Cortical bone morphology of WT, Panx1KO and P2X₇R KO mice. (A) Micro-CT images of diaphyseal cross-sections. (B) Summary of micro-CT-based architectural parameters for mid-femoral diaphyses. (Tt.Ar = Total Cross-section Area; Ct.Ar = Cortical bone Area; Ma.Ar = Marrow Area; Ct.Th = Cortical Thickness; Ct.Ar./Tt.Ar = Cortical Area / Total Area; CSMI = Cross-Sectional Moment of Inertia)

Figure 3

Osteocyte apoptosis, osteocyte RANKL expression and resorption in fatigued ulnae of WT, Panx1KO and P2X₇RKO mice. (A) Left side photomicrographs show IHC staining for osteocyte apoptosis within MDX regions of WT, Panx1KO and P2X₇RKO mice at 3 days post-fatigue (bar = 25 µm) (c-Caspase 3 staining); arrows illustrate examples of positively-stained cells (brown colored).
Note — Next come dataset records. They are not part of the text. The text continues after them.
(* ===== verification/ReaderTheorems.v ===== *)
(** * What the reader guarantees

    Each way of reading delivers the user records ahead of the reader, over regions and files, in
    order and with their contents, also while the writer is in the middle of appending the next one,
    of moving to its next region, or of rolling to its next file. *)

From Stdlib Require Import String.
From S2P Require Import Prelude Bytes Crc32c Effects Region Channel V4 V4Facts Names Segment Helper Prefault Writer MapAhead Reader Chain RegionFacts SegmentFacts WriterInv CommitFacts ReserveFacts PrepareFacts RollFacts RecoverFacts ReaderFacts Route RouteFacts Carry Carried WriterFacts Demo.

#[local] Open Scope list_scope.
#[local] Open Scope Z_scope.

Section theorems.
Context `{EnvOk}.
Implicit Types (r : Reader) (l : Leg) (ls : list Leg).

(** C15: [owned_batch] delivers the messages ahead of the reader in order, whatever service records,
    regions and files lie between them, up to the limit, each with its header and payload; the rest
    stays ahead, and the position is then the index of the first of the rest. *)
Theorem owned_batch_delivers_in_order r wd l ls max :
  calm wd -> on_route r wd l ls -> 0 <= max ->
  batch_delivers r wd l ls (route_messages wd l ls) max.
Proof. apply owned_batch_run. Qed.

(** C17: [try_read] delivers the next message ahead of the reader, whatever service records, regions
    and files lie before it, with its header and payload, and moves past it, counting one record;
    without a message ahead it delivers nothing; it writes nothing. *)
Theorem try_read_delivers_the_next_message r wd l ls :
  calm wd -> on_route r wd l ls ->
  exists v r', runs try_read r wd (Ok v) r' /\
    match route_messages wd l ls with
    | [] => v = None /\ goes_on r wd l ls [] r'
    | m :: ms => (exists view, v = Some view /\ shows wd view m) /\ goes_on r wd l ls ms r'
    end.
Proof. intros Hc Hr. by apply try_read_run. Qed.

(** C19: peeking and polling agree with reading and consume nothing: they report the header of the
    next message ahead, if there is one, and leave the messages ahead and the position as they were. *)
Theorem peek_does_not_consume r wd l ls :
  calm wd -> on_route r wd l ls ->
  let ms := route_messages wd l ls in
  exists r', runs peek_header r wd (Ok (peeked <$> hd_error ms)) r' /\
    runs poll_for_user_message r wd (Ok (bool_decide (ms <> []))) r' /\
    goes_on r wd l ls ms r' /\ r_position r' = r_position r.
Proof.
  intros Hc Hr ms. destruct (peek_run r wd l ls Hc Hr) as (r' & H1 & H2 & H3). exists r'.
  split_and!; [done|done|done|]. rewrite (go_index _ _ _ _ _ _ H3).
  rewrite (st_index _ _ _ (proj1 Hr)), <- (route_index _ _ _ _ _ _ (proj2 Hr)). unfold ms. lia.
Qed.

(** ** Reading while the writer appends *)

(** A batch read of [r] in [wd] delivers, up to the limit, the messages [ms]; the route of [r] ends
    at [t]. *)
Definition delivers r wd (ms : list Message) (t : Leg) (max : Z) : Prop :=
  exists l ls, route_messages wd l ls = ms /\ tip l ls = t /\ batch_delivers r wd l ls ms max.

Lemma delivers_route r wd l ls ms t max :
  calm wd -> on_route r wd l ls -> route_messages wd l ls = ms -> tip l ls = t -> 0 <= max ->
  delivers r wd ms t max.
Proof. intros Hc Hr Hm Ht Hmax. exists l, ls. split_and!; [done..|]. rewrite <- Hm. by apply owned_batch_run. Qed.

Lemma delivers_reaches r (w : Writer) wd es l ls ms max :
  calm wd -> reaches r w wd es l ls -> route_messages wd l ls = ms -> 0 <= max ->
  delivers r wd ms (slot_of w wd es) max.
Proof. intros Hc Hr Hm Hmax. eapply delivers_route; [done|apply Hr|done|apply Hr|done]. Qed.

(** A reader in the middle of an append: the messages ahead, with or without the new one. *)
Lemma interrupted_delivers r (w : Writer) wd es l ls e wd' max :
  calm wd -> writer_ok w wd es -> reaches r w wd es l ls -> en_pos e = w_next_hdr_pos w ->
  next_ok (w_region_size w) e -> 0 <= mh_length (en_head e) ->
  next_index w wd es + users [e] < 2 ^ 64 -> 0 <= max -> interrupted (w_file w) (w_region_size w) es e wd wd' ->
  let old := route_messages wd l ls in
  delivers r wd' old (slot_of w wd es) max \/
  exists t, delivers r wd' (old ++ messages (data_of wd (w_file w)) [e]) t max.
Proof.
  intros Hc Hw Hr He Hnx Hlen Hix Hmax Hi old. pose proof Hi as [[Hh Happ] Hk Hg [Hs Hpay] Hl Hnext].
  pose proof (grows_calm _ _ _ Hg Hc) as Hc'. rewrite He in Hs. unfold I64_MAX in Hl.
  pose proof (wk_segment _ _ _ Hw) as Hseg. pose proof (gr_len _ _ _ Hg) as Hgl.
  assert (Hgo : forall xs q', appended (w_file w) (w_region_size w) (w_next_hdr_pos w) wd wd' xs q' ->
    next_index w wd es + users xs < 2 ^ 64 ->
    delivers r wd' (old ++ messages (data_of wd' (w_file w)) xs)
      (MkLeg (w_file w) (w_file_sequence w) (w_instance w) (next_index w wd es + users xs) [] q') max).
  { intros xs q' Ha Hlt. destruct (reaches_appended _ _ _ _ _ _ _ _ _ Hr Ha Hlt) as (l' & ls' & R1 & R2 & R3 & _).
    by eapply delivers_route. }
  destruct Happ as [([Hch Hend] & _)|([Hch Hend] & _ & _)].
  - left. specialize (Hgo [] (w_next_hdr_pos w)). rewrite app_nil_r, Z.add_0_r in Hgo. apply Hgo; [|by eapply reaches_index].
    rewrite He in *. constructor; try done; [constructor|lia| |].
    + pose proof (wk_in_file _ _ _ Hw) as Hin. unfold in_file in *. lia.
    + pose proof (sg_room _ _ _ _ Hseg) as Hro. change ROLL_TOTAL with 56 in Hro. change HEADER_SLOT with 16. lia.
  - right. eexists. replace (messages (data_of wd (w_file w)) [e]) with (messages (data_of wd' (w_file w)) [e]).
    2: { unfold messages. cbn [List.filter]. destruct (is_user e); [|done]. cbn [map]. f_equal. symmetry.
         by apply message_of_same. }
    apply (Hgo [e] (en_next e)); [|done].
    assert (Hat : entry_at (w_region_size w) (data_of wd' (w_file w)) e) by (eapply chain_entry; [exact Hch|by apply elem_of_app_last]).
    constructor; try done; [|lia| |].
    + rewrite <- He. by apply (chain_cons _ _ e []); [|constructor].
    + destruct Hnext as [Hn|Hn]; [|done]. exfalso. pose proof (entry_committed _ _ e Hat) as Hec. by rewrite Hn in Hec.
    + pose proof (nx_next_room _ _ Hnx). change HEADER_SLOT with 16. change ROLL_TOTAL with 56 in *. lia.
Qed.

(** C16: a reader that polls while the writer commits, between any two of its stores, is delivered
    the messages ahead of it as before the commit, or those and the whole new message, never part
    of a message; and once the commit has returned the new message is among them, and the reader's
    route ends at the writer's next slot. *)
Theorem commit_reaches_readers_whole r (w : Writer) wd es l ls n mt len meta max :
  calm wd -> writer_ok w wd es -> reserved w wd n -> reaches r w wd es l ls ->
  0 <= mt < 2 ^ 16 -> 0 <= len <= n -> 0 <= meta < 2 ^ 64 -> next_index w wd es + 1 < 2 ^ 64 -> 0 <= max ->
  let old := route_messages wd l ls in
  let new := MkMessage mt meta (peek (data_of wd (w_file w)) (w_next_hdr_pos w + HEADER_SLOT) (Z.to_nat len)) in
  let o := Writer_commit mt len meta w wd in
  Forall (fun wd' => delivers r wd' old (slot_of w wd es) max \/ exists t, delivers r wd' (old ++ [new]) t max) (o_trace o) /\
  delivers r (o_world o) (old ++ [new]) (slot_of (o_self o) (o_world o) (es ++ [new_entry w mt len meta])) max.
Proof.
  intros Hc Hw Hres Hr Hmt Hl Hmeta Hix Hmax old new o. set (e := new_entry w mt len meta).
  pose proof (new_entry_next_ok w wd es n mt len meta Hw Hres Hl) as Hnx. fold e in Hnx.
  destruct (commit_run w wd es n mt len meta (proj1 Hc) Hw Hres Hmt Hl Hmeta)
    as [(_ & Hok & Ew & Hmsg & Hs & Hk & Hfr) Htr]. fold o e in Hok, Ew, Hmsg, Hs, Hk, Hfr, Htr.
  split.
  - eapply Forall_impl; [exact Htr|]. intros wd' Hi.
    apply (interrupted_delivers r w wd es l ls e wd' max); try done. cbn. lia.
  - destruct (append_readers w (o_self o) wd (o_world o) es [e] Hw Hok) with (r := r) (l := l) (ls := ls)
      as (l' & ls' & R1 & R2 & _); try done; [by rewrite Ew|by apply frame_grows|by right|].
    eapply delivers_reaches; [by eapply frame_calm|exact R1| |done]. rewrite R2. unfold messages.
    cbn [List.filter]. change (is_user e) with true. cbn [map]. by rewrite Hmsg.
Qed.

(** C20: readers do not notice that the writer moves to the next region: at every point of the move
    they are delivered exactly the messages that were ahead of them. *)
Theorem region_move_is_invisible_to_readers r (w : Writer) wd es l ls max :
  calm wd -> writer_ok w wd es -> reaches r w wd es l ls ->
  (w_next_hdr_pos w / w_region_size w + 2) * w_region_size w <= I64_MAX -> 0 <= max ->
  let old := route_messages wd l ls in
  let o := roll_over_region w wd in
  Forall (fun wd' => exists t, delivers r wd' old t max) (o_trace o) /\
  delivers r (o_world o) old (slot_of (o_self o) (o_world o) (es ++ [skip_entry w])) max.
Proof.
  intros Hc Hw Hr Hroom Hmax old o.
  destruct (roll_over_run w wd es Hc Hw Hroom) as [(_ & Hok & _ & _ & Hsc & Hs & Hg & Hk) Htr].
  fold o in Hok, Hsc, Hs, Hg, Hk, Htr. split.
  - eapply Forall_impl; [exact Htr|]. intros wd' Hi.
    assert (Hl : 0 <= mh_length (en_head (skip_entry w))).
    { pose proof (sg_room _ _ _ _ (wk_segment _ _ _ Hw)) as Hro. change ROLL_TOTAL with 56 in Hro.
      cbn. change HEADER_SLOT with 16. lia. }
    destruct (interrupted_delivers r w wd es l ls (skip_entry w) wd' max Hc Hw Hr) as [Hd|[t Hd]]; try done.
    + by eapply skip_next_ok.
    + change (users [skip_entry w]) with 0. rewrite Z.add_0_r. by eapply reaches_index.
    + by eexists.
    + exists t. change (messages (data_of wd (w_file w)) [skip_entry w]) with (@nil Message) in Hd.
      by rewrite app_nil_r in Hd.
  - destruct (proj1 (skip_carried w wd es (o_self o) (o_world o) Hw Hok Hsc Hs Hg Hk) r l ls Hr I) as (l' & ls' & R1 & R2 & _).
    eapply delivers_reaches; [by eapply grows_calm|exact R1| |done]. by rewrite R2, app_nil_r.
Qed.

(** C21: readers do not notice that the writer rolls to its next file: at every point of the roll,
    retention included, a reader whose file is kept is delivered exactly the messages that were ahead
    of it, and once the roll has returned its route ends at the first record of the new file, numbered
    from the index after the last one of the old. *)
Theorem roll_is_invisible_to_readers r (w : Writer) wd es l ls id rest len max :
  calm wd -> writer_ok w wd es -> can_roll w wd id rest len -> keep_ok w ->
  reaches r w wd es l ls -> retains w (lg_sequence l) -> 0 <= max ->
  let old := route_messages wd l ls in
  let o := roll_file w wd in
  Forall (fun wd' => exists t, delivers r wd' old t max) (o_trace o) /\
  delivers r (o_world o) old (slot_of (o_self o) (o_world o) []) max /\
  lg_index (slot_of (o_self o) (o_world o) []) = next_index w wd es.
Proof.
  intros Hc Hw Hcr Hk Hr Hret Hmax old o.
  destruct (roll_file_run w wd es id rest len Hc Hw Hcr Hk) as [(_ & Hro) Htr]. fold o in Hro, Htr.
  assert (Hat : forall wd', roll_frame w wd wd' -> roll_safe w es (generation_of w wd) (edge_of w wd id) wd' ->
    exists t, delivers r wd' old t max).
  { intros wd' Hf Hs. destruct (roll_reaches r w wd es l ls id rest len wd' Hr Hret Hw Hcr Hf Hs) as (l' & ls' & R1 & R2 & _).
    eexists. eapply delivers_route; [by apply (rf_oracle _ _ _ Hf)|done..]. }
  split_and!.
  - eapply Forall_impl; [exact Htr|]. intros wd' [Hs Hf]. by apply Hat.
  - destruct (rolled_readers w (o_self o) wd (o_world o) es id rest len Hw Hcr Hk Hro r l ls Hr Hret)
      as (l' & ls' & R1 & R2 & _).
    apply (delivers_reaches _ _ _ _ _ _ _ _ (ro_calm _ _ _ _ _ _ _ Hro) R1); [|done]. by rewrite R2, app_nil_r.
  - destruct Hro as [Ew _ (i & Hsb & _) _ _ _ _ _ _ _ _]. cbn [slot_of lg_index]. unfold next_index. rewrite Ew.
    change (w_file (rolled_writer w id (w_next wd) len)) with (w_next wd). change (users []) with 0.
    rewrite (sb_base _ _ _ _ _ _ Hsb). cbn. rewrite (sg_count _ _ _ _ (wk_segment _ _ _ Hw)). lia.
Qed.

End theorems.

(** ** Witnesses *)

Lemma try_read_delivers_the_next_message_witness :
  exists r' v, runs try_read rd1 wd2 (Ok (Some v)) r' /\ r_position r' = 101.
Proof.
  destruct (try_read_delivers_the_next_message rd1 wd2 _ _ wd2_calm rd1_ahead) as (v & r' & Hrun & Hm).
  change (route_messages wd2 (leg0 [channel_entry; entry1] 288) []) with [message_of (data_of wd2 1) entry1] in Hm.
  destruct Hm as [(view & -> & _) Hgo]. exists r', view. split; [exact Hrun|].
  rewrite (go_index _ _ _ _ _ _ Hgo). reflexivity.
Defined.

Lemma owned_batch_delivers_in_order_witness :
  batch_delivers rd1 wd2 (leg0 [channel_entry; entry1] 288) []
    (route_messages wd2 (leg0 [channel_entry; entry1] 288) []) 10.
Proof. apply (owned_batch_delivers_in_order rd1 wd2 _ [] 10 wd2_calm rd1_ahead). lia. Defined.

Lemma peek_does_not_consume_witness :
  exists r' m, runs peek_header rd1 wd2 (Ok (Some m)) r' /\ r_position r' = 100.
Proof.
  destruct (peek_does_not_consume rd1 wd2 _ _ wd2_calm rd1_ahead) as (r' & Hrun & _ & _ & Hp).
  exists r', (peeked (message_of (data_of wd2 1) entry1)). split; [exact Hrun|exact Hp].
Defined.

Lemma rd1_w1 : reaches rd1 w1 wd1 [] (leg0 [channel_entry] 208) [].
Proof. apply rd1_follows. by right. Qed.

Lemma rd1_w0 : reaches rd1 w0 wd0 [] (leg0 [channel_entry] 208) [].
Proof. apply rd1_follows. by left. Qed.

Lemma w1_next : next_index w1 wd1 [] + 1 < 2 ^ 64.
Proof. by vm_compute. Qed.

Lemma commit_reaches_readers_whole_witness :
  let o := Writer_commit 5 60 9 w1 wd1 in
  delivers rd1 (o_world o)
    (route_messages wd1 (leg0 [channel_entry] 208) [] ++ [MkMessage 5 9 (peek (data_of wd1 (w_file w1)) (w_next_hdr_pos w1 + HEADER_SLOT) (Z.to_nat 60))])
    (slot_of (o_self o) (o_world o) ([] ++ [new_entry w1 5 60 9])) 10.
Proof.
  apply (commit_reaches_readers_whole rd1 w1 wd1 [] (leg0 [channel_entry] 208) [] 100 5 60 9 10);
    [done|exact w1_ok|exact w1_reserved|exact rd1_w1|lia|lia|lia|exact w1_next|lia].
Defined.

Lemma region_move_is_invisible_to_readers_witness :
  Forall (fun wd' => exists t, delivers rd1 wd' (route_messages wd0 (leg0 [channel_entry] 208) []) t 10)
    (o_trace (roll_over_region w0 wd0)).
Proof.
  apply (region_move_is_invisible_to_readers rd1 w0 wd0 [] (leg0 [channel_entry] 208) [] 10);
    [exact wd0_calm|exact w0_ok|exact rd1_w0|by vm_compute|lia].
Defined.

Lemma roll_is_invisible_to_readers_witness :
  Forall (fun wd' => exists t, delivers rd1 wd' (route_messages wd0 (leg0 [channel_entry] 208) []) t 10)
    (o_trace (roll_file w0 wd0)).
Proof.
  apply (roll_is_invisible_to_readers rd1 w0 wd0 [] (leg0 [channel_entry] 208) [] (id_of 2) [id_of 3] 8192 10);
    [exact wd0_calm|exact w0_ok|exact w0_can_roll|exact w0_keep|exact rd1_w0|by vm_compute|lia].
Defined.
Right side photomicrographs show IHC staining for osteocyte RANKL expression in MDX regions at 3 days post-fatigue; RANKL staining (arrows) is evident in WT ulnae, but effectively absent from fatigued ulnae from Panx1KO and P2X₇RKO mice. (B) Histomorphometry data for osteocyte apoptosis (%Casp3+ Ot.) and osteocyte RANKL expression (%RANKL+ Ot.) in fatigued ulnae at 3 days after loading: Osteocyte apoptosis at microdamage sites occurred similarly in Panx1KO, P2X₇RKO and WT ulnae, consistent with IHC images shown in (A), with apoptosis increased almost 5-fold vs. NON-MDX bone areas with same bone (p<0.02). In contrast, osteocyte RANKL expression was absent from fatigued Panx1KO and P2X₇RKO bones. (C) Histomorphometry data for resorption space number (Rs.N) and endocortical tunneling foci number (En.Tun.N) in WT, Panx1KO and P2X₇RKO ulnae at 14 days after fatigue (p<0.02 vs WT), showing complete absence of new resorption activity in both KO strains.

Figure 4

(A and B) Osteocyte apoptosis and RANKL expression in fatigued mouse ulnae treated in vivo with the P2X₇R antagonist, Brilliant Blue G (BBG) or Vehicle (VEH). BBG inhibited the normal increase in osteocyte RANKL expression in ulnar cortex following fatigue loading (p<0.05), but did not alter the amount of osteocyte apoptosis. (C and D) BBG treatment dramatically reduced the activation of resorption after fatigue at both intracortical (Rs.N, p<0.06 vs VEH) and endocortical (En.Tun.N, p<0.05 vs VEH) locations.